### Task prompt
Starting from the line that holds "match 2 * r ?= d with", print every line through the end of the records, first and last included.

##### Data #####

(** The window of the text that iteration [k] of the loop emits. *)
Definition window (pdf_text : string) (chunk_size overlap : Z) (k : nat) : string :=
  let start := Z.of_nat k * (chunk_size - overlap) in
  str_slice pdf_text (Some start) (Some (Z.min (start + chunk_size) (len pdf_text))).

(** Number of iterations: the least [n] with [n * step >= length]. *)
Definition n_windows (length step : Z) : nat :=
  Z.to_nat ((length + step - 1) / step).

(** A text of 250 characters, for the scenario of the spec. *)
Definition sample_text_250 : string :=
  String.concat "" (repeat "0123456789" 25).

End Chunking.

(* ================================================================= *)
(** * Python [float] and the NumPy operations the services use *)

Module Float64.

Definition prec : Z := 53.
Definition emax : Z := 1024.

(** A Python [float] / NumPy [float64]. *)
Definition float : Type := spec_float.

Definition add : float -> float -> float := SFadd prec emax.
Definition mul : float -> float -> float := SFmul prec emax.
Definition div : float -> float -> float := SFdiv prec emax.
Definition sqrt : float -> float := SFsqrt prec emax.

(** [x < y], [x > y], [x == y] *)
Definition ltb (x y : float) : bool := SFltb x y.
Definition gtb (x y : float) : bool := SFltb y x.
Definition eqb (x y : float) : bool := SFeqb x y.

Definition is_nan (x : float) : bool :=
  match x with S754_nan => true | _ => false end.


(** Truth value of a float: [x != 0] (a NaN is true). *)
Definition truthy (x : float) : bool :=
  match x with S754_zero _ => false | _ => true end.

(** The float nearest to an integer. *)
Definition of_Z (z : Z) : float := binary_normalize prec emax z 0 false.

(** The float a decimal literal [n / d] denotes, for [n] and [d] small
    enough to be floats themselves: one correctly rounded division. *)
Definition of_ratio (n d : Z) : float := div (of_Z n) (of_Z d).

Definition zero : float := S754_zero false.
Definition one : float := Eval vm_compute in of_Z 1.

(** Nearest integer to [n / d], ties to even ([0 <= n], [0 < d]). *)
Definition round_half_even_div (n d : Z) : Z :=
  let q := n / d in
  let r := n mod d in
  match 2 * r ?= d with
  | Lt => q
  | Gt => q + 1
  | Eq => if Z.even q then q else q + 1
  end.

#####

### Written solution
  match 2 * r ?= d with
  | Lt => q
  | Gt => q + 1
  | Eq => if Z.even q then q else q + 1
  end.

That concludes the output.